When active on an iPhone, the iBotnet worm changes the root password for the device (from “alpine” to “ohshit”), in order to prevent users from later changing that password themselves. It then connects to a server in Lithuania, from which it downloads new files and data, and to which it sends data recovered from the infected iPhone. The worm sends both network information about the iPhone and SMSs to the remote server. It is capable of downloading data, including executables that it uses to run and carry out its actions, as well as new files, providing botnet capabilities to infected devices. (A botnet is a network of infected computers or devices that can be controlled by hackers to attack other computers, serve malware, send spam, serve pages or images, and much more.)

The worm also gives each infected iPhone a unique identifier; this to be able to reconnect easily to any iPhones on which valuable information is found, but also to ensure that only infected iPhones can connect to the server. Finally, it changes an entry in the iPhones /etc/hosts file for a Dutch bank web site, to lead Dutch users who connect to this bank site to a bogus site, presumable to harvest user names and passwords.

 

[gnasher729]

Is Apple behind these worms? They have been going after everyone and everything they think infringes on them.

I would not put it past Steve Jobs to have a small team that writes these worms.
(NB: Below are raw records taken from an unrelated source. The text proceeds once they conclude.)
(** X2: in every solved schedule a worker is never assigned to a workplace
    listed under NO in the worker's workplace dictionary. *)
Theorem never_works_a_NO_workplace wl dl pre cfg v ww worker dd pp :
  solved wl dl pre cfg v →
  wl !! ww = Some worker →
  (dd < length dl)%nat →
  (pp < num_workplaces)%nat →
  pp ∈ NO (workplaces worker) →
  v (work ww dd pp) = 0.
Proof.
  intros Hs Hww Hdd Hpp Hno.
  apply solved_inv in Hs as (r & s & Hc & Hv). runs_of Hc.
  destruct Hnot as (s1 & s2 & Hrun & Hext).
  unfold not_all_workplaces in Hrun.
  apply for_ok in Hrun as [_ Hrun]; [|solve_mono].
  destruct (Hrun (ww, worker)) as (sa & sb & Hb & _ & Hsb);
    [by apply elem_of_enumerate|].
  apply for_ok in Hb as [_ Hb]; [|solve_mono].
  destruct (Hb dd) as (sc & sd & Hd & _ & Hsd); [by apply elem_of_range|].
  apply for_ok in Hd as [_ Hd]; [|solve_mono].
  destruct (Hd pp) as (se & sf & Hadd & _ & Hsf); [by apply elem_of_range|].
  unfold mem in Hadd. rewrite (bool_decide_eq_true_2 _ Hno) in Hadd.
  apply Add_ok in Hadd.
  match type of Hadd with ?c ∈ _ => assert (holds v c) as H end.
  { eapply solves_constraint; [done|].
    eapply extends_constraint; [|exact Hadd]. chain_extends. }
  by apply holds_Linear in H.
Qed.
That would be corporate suicide. Anyone at Apple who just suggested it would be fired on the spot. You may not put it past Steve Jobs, but that kind of thing would be at about 12 on a scale of stupidity going from 0 to 10. As a company with 30 billion dollars in the bank that ING could sue you for you don't even think about that kind of thing.

 

[kAoTiX]

But why does Apple continue to prevent non-jailbroken iPhones from uploading custom SMS/Email tones, having wallpaper behind the home screen, changing icons etc.? That would go a long way to stopping people considering Jailbreaking.

For this very reason?
Having access to the file system opens up a device to all sorts of problems from a security point of view.
It shouldn't be a problem in my eyes though, a major company like Apple should have the man power to combat this kind of thing. Why can't they just treat it like another OSX release, terminal comes as standard on that!

 

[Compile 'em all]

Useless corporate talk...

I have been running a jailbroken iPhone since september 2007 and never had any issues. There, I just invalidated everything written in that copy/pasta you posted.

 

[guzhogi]

so the worm is pretty serious. here's description of what it does from Intego

(again, only affects jailbroken/ssh/default password)
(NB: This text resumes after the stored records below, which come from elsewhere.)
(** * GeoGlim backend: the clip-and-serve pipeline

    A shallow embedding of [backend/config.py], [backend/models.py],
    [backend/utils/validation.py], [backend/services/clip_service.py] and the
    [clip_dataset] handler of [backend/main.py].

    Python state (the [_dataset_cache] dict of the module-level [ClipService])
    is threaded explicitly; exceptions are a second kind of outcome; every call
    that leaves the repository (file system, [json], [geopandas]) is a
    parameter of the model and leaves an event in a trace.  [logger] calls are
    not modelled: they touch neither the cache nor the response. *)

From Stdlib Require Import ZArith String Ascii List Bool Lia.
From stdpp Require Import base option list gmap strings pretty.

Local Open Scope Z_scope.
Local Open Scope string_scope.
Local Open Scope list_scope.

(** ** Python values shared by all modules *)

Abbreviation bytes := (list Byte.byte).
Abbreviation Path := string.
Abbreviation CRS := string.

(** [len(contents)] *)
Definition len {A : Type} (l : list A) : Z := Z.of_nat (length l).

(** The exceptions the pipeline raises or lets through.  [EngineError] stands
    for whatever [geopandas], [fiona], [pyproj] or [shapely] raise; all of the
    constructors are subclasses of Python's [Exception]. *)
Inductive PyExc : Type :=
| HTTPException (status_code : Z) (detail : string)
| ValueError (msg : string)
| JSONDecodeError (msg : string)
| UnicodeDecodeError (msg : string)
| KeyError (key : string)
| NotImplementedError (msg : string)
| EngineError (msg : string).

(** [str(e)]; Starlette prints an [HTTPException] as ["{status_code}: {detail}"]. *)
Definition str (e : PyExc) : string :=
  match e with
  | HTTPException c d => pretty c +:+ ": " +:+ d
  | ValueError m | JSONDecodeError m | UnicodeDecodeError m
  | NotImplementedError m | EngineError m => m
  | KeyError k => "'" +:+ k +:+ "'"
  end.

(** [isinstance(e, json.JSONDecodeError)] *)
Definition is_JSONDecodeError (e : PyExc) : bool :=
  match e with JSONDecodeError _ => true | _ => false end.

Inductive Outcome (A : Type) : Type :=
| Return (a : A)
| Raise (e : PyExc).
Arguments Return {A} a.
Arguments Raise {A} e.

(** What [json.loads] produces. *)
#[local] Set Warnings "-register-all".
Inductive Json : Type :=
| JNull
| JBool (b : bool)
| JNumber (literal : string)
| JString (s : string)
| JArray (items : list Json)
| JObject (members : list (string * Json)).

(** [isinstance(v, dict)] *)
Definition is_dict (v : Json) : bool :=
  match v with JObject _ => true | _ => false end.

(** [key in v], for a [v] that is a dict *)
Definition has_key (key : string) (v : Json) : bool :=
  match v with
  | JObject members => existsb (fun kv => String.eqb (fst kv) key) members
  | _ => false
  end.

(** ** backend/models.py *)

Inductive DatasetType : Type := GLIM | GLHYMPS.

Inductive OutputFormat : Type := GEOJSON | SHAPEFILE | GPKG.

Definition DatasetType_value (d : DatasetType) : string :=
  match d with GLIM => "glim" | GLHYMPS => "glhymps" end.

Definition OutputFormat_value (f : OutputFormat) : string :=
  match f with GEOJSON => "geojson" | SHAPEFILE => "shapefile" | GPKG => "gpkg" end.

(** ** Geo data frames

    A geometry is opaque to the backend: it is created, tested and combined
    only by the GIS engine.  [G] is the engine's type of geometries. *)

Inductive GeomType : Type :=
| Point | LineString | LinearRing | Polygon
| MultiPoint | MultiLineString | MultiPolygon | GeometryCollection.

Record Feature (G : Type) : Type := mkFeature {
  properties : list (string * string);
  geometry : G
}.
Arguments mkFeature {G} _ _.
Arguments properties {G} _.
Arguments geometry {G} _.

Record GeoDataFrame (G : Type) : Type := mkGeoDataFrame {
  crs : option CRS;
  features : list (Feature G)
}.
Arguments mkGeoDataFrame {G} _ _.
Arguments crs {G} _.
Arguments features {G} _.

(** [gdf.empty] *)
Definition empty {G} (gdf : GeoDataFrame G) : bool :=
  match features gdf with [] => true | _ => false end.

(** [gdf.set_crs(c)], called by the backend only on a frame without a CRS *)
Definition set_crs {G} (gdf : GeoDataFrame G) (c : CRS) : GeoDataFrame G :=
  mkGeoDataFrame (Some c) (features gdf).

(** ** The world outside the repository *)

(** Python's own library: [bytes.decode('utf-8')] and [json.loads]. *)
Class PyStdlib : Type := {
  decode_utf8 : bytes -> Outcome string;
  json_loads : string -> Outcome Json
}.

(** The GIS engine ([shapely], [geopandas]), a black box to the backend. *)
Class GeoEngine (G : Type) : Type := {
  geom_type : G -> GeomType;
  is_valid : G -> bool;
  intersects : G -> G -> bool;
  (** [gpd.read_file(StringIO(text))] *)
  read_geojson : string -> Outcome (GeoDataFrame G);
  (** [gdf.to_crs(target)] *)
  to_crs : GeoDataFrame G -> option CRS -> Outcome (GeoDataFrame G);
  (** [gpd.overlay(df1, df2, how="intersection")] *)
  overlay : GeoDataFrame G -> GeoDataFrame G -> Outcome (GeoDataFrame G);
  (** [gdf.to_file(path, driver=driver)] *)
  to_file : GeoDataFrame G -> Path -> string -> Outcome unit
}.

(** What the backend relies on from the engine: a reprojected frame carries
    the target reference system, an overlay carries the reference system of
    its first argument, and every feature of an intersection overlay comes
    from a pair of input features whose geometries intersect. *)
Class GeoEngineLaws {G : Type} (E : GeoEngine G) : Prop := {
  to_crs_crs : forall gdf target gdf',
      to_crs gdf target = Return gdf' -> crs gdf' = target;
  overlay_crs : forall df1 df2 r,
      overlay df1 df2 = Return r -> crs r = crs df1;
  overlay_sound : forall df1 df2 r f,
      overlay df1 df2 = Return r -> In f (features r) ->
      exists x y, In x (features df1) /\ In y (features df2) /\
                  intersects (geometry x) (geometry y) = true
}.

(** The file system as one request sees it: [Path.exists()] and
    [gpd.read_file(str(path)[, layer=...])] on the dataset files. *)
Record Storage (G : Type) : Type := mkStorage {
  path_exists : Path -> bool;
  read_file : string -> option string -> Outcome (GeoDataFrame G)
}.
Arguments mkStorage {G} _ _.
Arguments path_exists {G} _ _.
Arguments read_file {G} _ _ _.

(** ** Traces and the state of the serving process *)

Inductive Event (G : Type) : Type :=
| EvExists (path : Path) (present : bool)
| EvDecode (contents : bytes)
| EvJsonLoads (text : string)
| EvReadGeoJSON (text : string)
| EvReadFile (dataset : string) (path : string) (layer : option string)
             (result : Outcome (GeoDataFrame G))
| EvCacheHit (dataset : string) (full_data : GeoDataFrame G)
| EvToCrs (gdf : GeoDataFrame G) (target : option CRS)
| EvOverlay (df1 df2 : GeoDataFrame G)
| EvTempFile (name : Path)
| EvToFile (gdf : GeoDataFrame G) (path : Path) (driver : string).
Arguments EvExists {G} _ _.
Arguments EvDecode {G} _.
Arguments EvJsonLoads {G} _.
Arguments EvReadGeoJSON {G} _.
Arguments EvReadFile {G} _ _ _ _.
Arguments EvCacheHit {G} _ _.
Arguments EvToCrs {G} _ _.
Arguments EvOverlay {G} _ _.
Arguments EvTempFile {G} _.
Arguments EvToFile {G} _ _ _.

Record World (G : Type) : Type := mkWorld {
  (** [clip_service._dataset_cache] *)
  _dataset_cache : gmap string (GeoDataFrame G);
  (** the calls made so far, oldest first *)
  trace : list (Event G);
  (** how many temporary files [tempfile] has handed out *)
  tmp_count : nat
}.
Arguments mkWorld {G} _ _ _.
Arguments _dataset_cache {G} _.
Arguments trace {G} _.
Arguments tmp_count {G} _.

(** A computation of the backend: it reads and updates the world and either
    returns or raises. *)
Definition M (G A : Type) : Type := World G -> Outcome A * World G.

Definition ret {G A} (a : A) : M G A := fun w => (Return a, w).

Definition raise {G A} (e : PyExc) : M G A := fun w => (Raise e, w).

Definition bind {G A B} (m : M G A) (k : A -> M G B) : M G B :=
  fun w => match m w with
           | (Return a, w') => k a w'
           | (Raise e, w') => (Raise e, w')
           end.

(** [try: body  except Exception as e: handler(e)] *)
Definition try_except {G A} (body : M G A) (handler : PyExc -> M G A) : M G A :=
  fun w => match body w with
           | (Return a, w') => (Return a, w')
           | (Raise e, w') => handler e w'
           end.

Definition emit {G} (ev : Event G) : M G unit :=
  fun w => (Return tt, mkWorld (_dataset_cache w) (trace w ++ [ev]) (tmp_count w)).

(** An outside call: it is recorded, then returns or raises. *)
Definition call {G A} (ev : Event G) (r : Outcome A) : M G A :=
  fun w => (r, mkWorld (_dataset_cache w) (trace w ++ [ev]) (tmp_count w)).

(** A pure outcome as a computation *)
Definition lift {G A} (r : Outcome A) : M G A := fun w => (r, w).

Declare Scope py_scope.
Delimit Scope py_scope with py.
Notation "x <- m ;; k" := (bind m (fun x => k))
  (at level 100, m at next level, right associativity) : py_scope.
Notation "m ;;; k" := (bind m (fun _ => k))
  (at level 100, right associativity) : py_scope.
Local Open Scope py_scope.

(** ** backend/config.py *)

Definition path_join (a b : Path) : Path := a +:+ "/" +:+ b.
Infix "//" := path_join (at level 40, left associativity) : py_scope.

(** [Path(__file__).parent]: the directory of [config.py] in the checkout. *)
Definition BASE_DIR : Path := "backend".
Definition DATA_DIR : Path := BASE_DIR // "data".

Definition GLIM_PATH : Path := DATA_DIR // "LiMW_GIS_2015.gdb" // "LiMW_GIS 2015.gdb".
Definition GLHYMPS_PATH : Path := DATA_DIR // "GLHYMPS" // "GLHYMPS.shp".

Definition MAX_FILE_SIZE : Z := 50 * 1024 * 1024.
Definition USE_CLOUD_STORAGE : bool := false.

(** [str.lower()] on the ASCII letters *)
Definition lower_ascii (c : ascii) : ascii :=
  let n := nat_of_ascii c in
  if ((65 <=? n)%nat && (n <=? 90)%nat)%bool then ascii_of_nat (n + 32) else c.

Fixpoint lower (s : string) : string :=
  match s with
  | EmptyString => EmptyString
  | String c rest => String (lower_ascii c) (lower rest)
  end.

Definition paths : gmap string Path :=
  <["glim" := GLIM_PATH]> (<["glhymps" := GLHYMPS_PATH]> ∅).

(** [get_data_path]: [paths.get(...)] gives [None] for an unknown name. *)
Definition get_data_path (dataset_name : string) : Outcome (option Path) :=
  if USE_CLOUD_STORAGE
  then Raise (NotImplementedError "Cloud storage not yet configured")
  else Return (paths !! lower dataset_name).

(** [str(path)], also of [None] *)
Definition str_path (p : option Path) : string :=
  match p with Some p => p | None => "None" end.

Section Backend.
Context {G : Type} {PY : PyStdlib} {E : GeoEngine G}.

(** [is_dataset_available]: [path and path.exists()], read as a truth value *)
Definition is_dataset_available (fs : Storage G) (dataset_name : string) : M G bool :=
  path <- lift (get_data_path dataset_name) ;;
  match path with
  | None => ret false
  | Some p => call (EvExists p (path_exists fs p)) (Return (path_exists fs p))
  end.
This worm starts by searching its local network, as well as a number of IP address ranges, for available devices to infect. The address ranges it scans include those of ISPs in the Netherlands, Portugal, Hungary, Australia, and if an appropriately unprotected iPhone is found, the worm can copy itself to these devices.

When active on an iPhone, the iBotnet worm changes the root password for the device (from “alpine” to “ohshit”), in order to prevent users from later changing that password themselves. It then connects to a server in Lithuania, from which it downloads new files and data, and to which it sends data recovered from the infected iPhone. The worm sends both network information about the iPhone and SMSs to the remote server. It is capable of downloading data, including executables that it uses to run and carry out its actions, as well as new files, providing botnet capabilities to infected devices. (A botnet is a network of infected computers or devices that can be controlled by hackers to attack other computers, serve malware, send spam, serve pages or images, and much more.)

The worm also gives each infected iPhone a unique identifier; this to be able to reconnect easily to any iPhones on which valuable information is found, but also to ensure that only infected iPhones can connect to the server. Finally, it changes an entry in the iPhones /etc/hosts file for a Dutch bank web site, to lead Dutch users who connect to this bank site to a bogus site, presumable to harvest user names and passwords.

That's kinda scary. But if Apple & the police can identify the server the information goes to & who owns it, should be fairly easy to shut this thing down. However, how already infected iPhones can be repaired, I don't know.

 

[hob]

For those of us with jailbroken iPhones, I think hte most important point is:

1. how do you establish whether or not you have SSH installed?
2. how do you change the default password?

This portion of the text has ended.